Welcome to the exciting journey of building a neural network classifier from the ground up! In this article, we’ll walk through the process of creating a multi-layer fully-connected neural network to classify seeds from a well-known dataset. So, buckle up and get ready to dive into the world of machine learning!

Overview

We will train a neural network to classify the seeds dataset found at this link. The neural network will employ an L2 loss function, utilize a sigmoid activation, and for simplicity, we won’t be using bias terms. Weight optimization will be handled through gradient descent via the delta rule.

Usage

To get started with your neural network, you’ll need to run the following command:

python3 NN_scratch.py

This will trigger the training process and you can observe the output that gives you valuable insights into the performance of the model.

Expected Output

Upon successful execution, your console should display results similar to the following:

Reading dataset seeds_dataset.csv... - X.shape = (210, 7), y.shape = (210,), n_classes = 3
Neural network model: input_dim = 7 hidden_layers = [5] output_dim = 3 eta = 0.1 n_epochs = 400 n_folds = 4 seed_crossval = 1 seed_weights = 1
Cross-validating with 4 folds...
Fold 1: acc_train = 98.10%, acc_valid = 94.23% (n_train = 158, n_valid = 52)
Fold 2: acc_train = 98.10%, acc_valid = 98.08% (n_train = 158, n_valid = 52)
Fold 3: acc_train = 98.73%, acc_valid = 96.15% (n_train = 158, n_valid = 52)
Fold 4: acc_train = 98.73%, acc_valid = 94.23% (n_train = 158, n_valid = 52)
- acc_train_avg = 98.42%, acc_valid_avg = 95.67%

This output gives a clear indication of how well the neural network is performing with different folds of cross-validation.
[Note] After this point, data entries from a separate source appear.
(** The search for [n] bytes, whatever size was asked for. *)
Lemma heap_alloc_run fuel heap size n m l :
  heap_repr heap m l ->
  (if HEAP_ADJUST_SIZE size <? sizeof_heap_free_area then HEAP_ADJUST_SIZE sizeof_heap_free_area
   else HEAP_ADJUST_SIZE size) = n ->
  0 < n < 2 ^ 31 -> (8 | n) -> HEAP_MIN_SIZE <= n -> (length l < fuel)%nat ->
  match spec_alloc n l with
  | Some (b, l') =>
      exists m', __heap_alloc fuel heap size m = Ret b m' /\ heap_repr heap m' l' /\ agrees heap l m m'
  | None => __heap_alloc fuel heap size m = Ret (0, size) m
  end.
Proof.
  intros (Hok & Ho & q & h0 & Hf & ->) En Hn Hn8 Hmin Hfuel.
  destruct (proj1 (front_back m heap [] l)) as (q1 & h & (h' & Hh & Hd) & Hb); [by exists q|].
  destruct Hd as [-> <-].
  unfold __heap_alloc. cbv zeta. rewrite En, (bind_Ret _ _ _ _ _ (load_ok _ _ _ Hh)).
  assert (front m heap [] 0 h) as Hf0 by by exists h.
  pose proof (alloc_loop_ok heap m n size l [] 0 h fuel Hok Ho Hf0 Hb Hn Hfuel) as Hl.
  destruct (spec_alloc n l) as [[b l']|] eqn:E; [|done].
  destruct Hl as (m' & E' & [q' Hf'] & Hag). exists m'. split_and!; [done| |done].
  destruct (spec_alloc_ok _ _ _ _ E) as (Hok' & _ & _ & _ & Hc); try done; [lia|].
  split_and!; [done| |by exists q', 0]. apply Forall_forall. intros a Ha Hi.
  assert (covers l heap) as Hcov by (apply Hc; right; apply Exists_exists; by exists a).
  apply Exists_exists in Hcov as (c & Hc1 & Hc2). unfold out in Ho. rewrite Forall_forall in Ho. by apply (Ho c).
Qed.

Lemma heap_alloc_spec fuel heap size m l :
  heap_repr heap m l -> 0 <= size < 2 ^ 31 - 17 -> (length l < fuel)%nat ->
  match spec_alloc (block_size size) l with
  | Some (b, l') =>
      exists m', __heap_alloc fuel heap size m = Ret b m' /\ heap_repr heap m' l' /\ agrees heap l m m'
  | None => __heap_alloc fuel heap size m = Ret (0, size) m
  end.
Proof.
  intros Hr Hs Hfuel. destruct (block_size_ok size) as (B1 & B2 & B3); [lia|].
  apply heap_alloc_run; try done; [apply heap_alloc_size; lia|rewrite HEAP_MIN_SIZE_eq in *; lia].
Qed.

(** ** Linking a new node *)

Lemma inside_ne x y a : inside x a -> ~ inside y a -> x <> y.
Proof. by intros ? ? ->. Qed.

Lemma elem_mid (b : area) l1 l2 : b ∈ l1 ++ b :: l2.
Proof. apply elem_of_app. right. apply elem_of_cons. by left. Qed.

Lemma link_free_area_ok m heap l1 b l2 q1 n p h :
  areas_ok (l1 ++ b :: l2) -> out heap (l1 ++ b :: l2) ->
  front m heap l1 q1 n -> back m p h l2 ->
  exists m', __heap_link_free_area heap (node b) q1 h m = Ret tt m' /\
    front m' heap l1 q1 (node b) /\ back m' (node b) h l2 /\
    m' !! fa_prev (node b) = Some q1 /\ m' !! fa_next (node b) = Some h /\
    m' !! fa_size (node b) = m !! fa_size (node b) /\ agrees heap (l1 ++ b :: l2) m m'.
Proof.
  intros Hok Ho Hf Hb. pose proof (areas_ok_remove _ _ _ Hok) as Hok'.
  pose proof (out_remove _ _ _ _ Ho) as Ho'.
  pose proof (areas_ok_app _ _ _ Hok) as (Hl1 & Hb0 & Hl2 & _).
  destruct (fields_inside b Hb0) as (I1 & I2 & I3).
  assert (forall x, inside x b -> out x l1 /\ out x l2 /\ x <> heap) as Hin.
  { intros x Hx. destruct (inside_out _ _ _ _ Hok Hx). split_and!; try done. intros ->.
    by eapply (out_ne heap (l1 ++ b :: l2) b); [done|apply elem_mid|exact Hx|]. }
  destruct (Hin _ I2) as (A1 & A2 & A3). destruct (Hin _ I3) as (B1 & B2 & B3).
  set (m1 := <[fa_prev (node b) := q1]> (<[fa_next (node b) := h]> m)).
  assert (front m1 heap l1 q1 n) as Hf1.
  { unfold m1. apply front_frame; [by destruct Hl1|done|done|]. apply front_frame; [by destruct Hl1|done..]. }
  assert (back m1 p h l2) as Hb1.
  { unfold m1. apply back_frame; [by destruct Hl2|done|]. apply back_frame; [by destruct Hl2|done..]. }
  destruct (set_link_ok m1 heap l1 l2 q1 n p h (node b) Hok' Ho' Hf1 Hb1) as (Hf2 & Hb2 & Ha2).
  destruct (set_prev_ok _ heap l1 l2 q1 _ p h (node b) Hok' Ho' Hf2 Hb2) as (Hf3 & Hb3 & Ha3).
  exists (set_prev h (node b) (<[link_place heap q1 := node b]> m1)). split.
  { unfold __heap_link_free_area. do 2 rewrite (bind_Ret _ _ _ _ _ (run_store _ _ _)).
    rewrite (bind_Ret _ _ _ _ _ (run_set_link _ _ _ _)). apply run_set_prev. }
  assert (agrees heap (l1 ++ l2) m1 (set_prev h (node b) (<[link_place heap q1 := node b]> m1))) as Hag.
  { eapply agrees_trans; [apply Ha2|apply Ha3]; intros a; rewrite elem_of_app; auto. }
  assert (forall x, inside x b -> out x (l1 ++ l2)) as Hout.
  { intros x Hx. apply Forall_app. by destruct (Hin x Hx) as (? & ? & ?). }
  rewrite (Hag _ A3 (Hout _ I2)), (Hag _ B3 (Hout _ I3)).
  rewrite (Hag _ (proj2 (proj2 (Hin _ I1))) (Hout _ I1)). unfold m1.
  rewrite lookup_insert_eq, !(lookup_insert_ne _ (fa_prev (node b))), lookup_insert_eq,
    lookup_insert_ne by (unfold fa_next, fa_prev, fa_size; lia).
  split_and!; try done. eapply agrees_trans; [|intros x Hx Hxo; apply Hag; [done|by eapply out_remove]].
  unfold m1. eapply agrees_trans; apply agrees_insert; right; intros Hx;
    (eapply (out_ne _ _ b); [exact Hx|apply elem_mid| |reflexivity]); done.
Qed.

(** The same with the size written before or after the links. *)
Lemma node_linked m heap l1 b l2 q1 h :
  front m heap l1 q1 (node b) -> back m (node b) h l2 ->
  m !! fa_prev (node b) = Some q1 -> m !! fa_next (node b) = Some h ->
  m !! fa_size (node b) = Some b.2 -> exists q, front m heap (l1 ++ b :: l2) q 0.
Proof.
  intros Hf Hb Hp Hn Hs. apply front_back. exists q1, (node b). split; [done|].
  apply back_cons. split; [done|]. by exists h.
Qed.

Lemma set_size_frame m heap l1 b l2 q n p h v :
  areas_ok (l1 ++ b :: l2) -> out heap (l1 ++ b :: l2) ->
  front m heap l1 q n -> back m p h l2 ->
  front (<[fa_size (node b) := v]> m) heap l1 q n /\ back (<[fa_size (node b) := v]> m) p h l2 /\
  agrees heap (l1 ++ b :: l2) m (<[fa_size (node b) := v]> m).
Proof.
  intros Hok Ho Hf Hb. pose proof (areas_ok_app _ _ _ Hok) as (Hl1 & Hb0 & Hl2 & _).
  destruct (fields_inside b Hb0) as (I1 & _). destruct (inside_out _ _ _ _ Hok I1) as [O1 O2].
  split_and!.
  - apply front_frame; [by destruct Hl1|done| |done]. intros Heq.
    by eapply (out_ne heap (l1 ++ b :: l2) b); [done|apply elem_mid|exact I1|].
  - apply back_frame; [by destruct Hl2|done..].
  - apply agrees_insert. right. intros Hx. by eapply (out_ne _ _ b); [exact Hx|apply elem_mid|exact I1|].
Qed.

Lemma add_free_area_ok m heap l1 b l2 q1 n p h :
  areas_ok (l1 ++ b :: l2) -> out heap (l1 ++ b :: l2) ->
  front m heap l1 q1 n -> back m p h l2 ->
  exists m', __heap_add_free_area heap b.1 b.2 q1 h m = Ret (node b) m' /\
    (exists q, front m' heap (l1 ++ b :: l2) q 0) /\ agrees heap (l1 ++ b :: l2) m m'.
Proof.
  intros Hok Ho Hf Hb. pose proof (areas_ok_app _ _ _ Hok) as (_ & Hb0 & _).
  destruct (set_size_frame m heap l1 b l2 q1 n p h b.2 Hok Ho Hf Hb) as (Hf1 & Hb1 & Ha1).
  destruct (link_free_area_ok _ heap l1 b l2 q1 n p h Hok Ho Hf1 Hb1)
    as (m' & E & Hf2 & Hb2 & Hp & Hn & Hs & Ha2).
  rewrite lookup_insert_eq in Hs.
  exists m'. split_and!; [|by eapply node_linked|by eapply agrees_trans].
  unfold __heap_add_free_area. cbv zeta. fold (node b). rewrite u32_area.
  - by rewrite (bind_Ret _ _ _ _ _ (run_store _ _ _)), (bind_Ret _ _ _ _ _ E).
  - pose proof (node_pos b Hb0). destruct Hb0. unfold node in *. unfold sizeof_heap_free_area in *. lia.
Qed.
Understanding the Code with an Analogy

Think of your neural network as a factory producing a particular type of seed. The raw materials (input data) enter the factory through different assembly lines (neurons). As they progress through various processing stages (layers), workers (weights) refine them with a combination of different techniques (activations) until the final product (classification) emerges. Specifically:

• The **input_dim** is akin to the number of machines used for processing raw materials.
• **hidden_layers** represent the stages of refinement where different operations are performed to enhance quality.
• The **output_dim** indicates the types of final products that can be generated at the end of the factory line.
• **eta** serves as the speed at which workers are making adjustments, crucial for smooth operations.
• **n_epochs** is essentially the number of times the factory goes through the entire process to ensure the products are consistently high-quality.

Troubleshooting

If you encounter any issues while executing your neural network, here are some common troubleshooting tips:

• File Not Found Error: Ensure that the dataset seeds_dataset.csv is correctly placed in the working directory.
• Library Import Issues: Check that you have the required libraries installed: numpy and pandas. You can install them using pip install numpy pandas.
• Shape Misalignment Errors: Verify the shape of your input data and make sure they match the expected dimensions as specified in your code.

For more insights, updates, or to collaborate on AI development projects, stay connected with fxis.ai.

Conclusion

By following the steps and understanding the code, you have laid down a strong foundation to build upon in your machine learning journey. Remember that iterating on your model and experimenting with different configurations will lead to more robust and accurate results. At fxis.ai, we believe that such advancements are crucial for the future of AI, as they enable more comprehensive and effective solutions. Our team is continually exploring new methodologies to push the envelope in artificial intelligence, ensuring that our clients benefit from the latest technological innovations.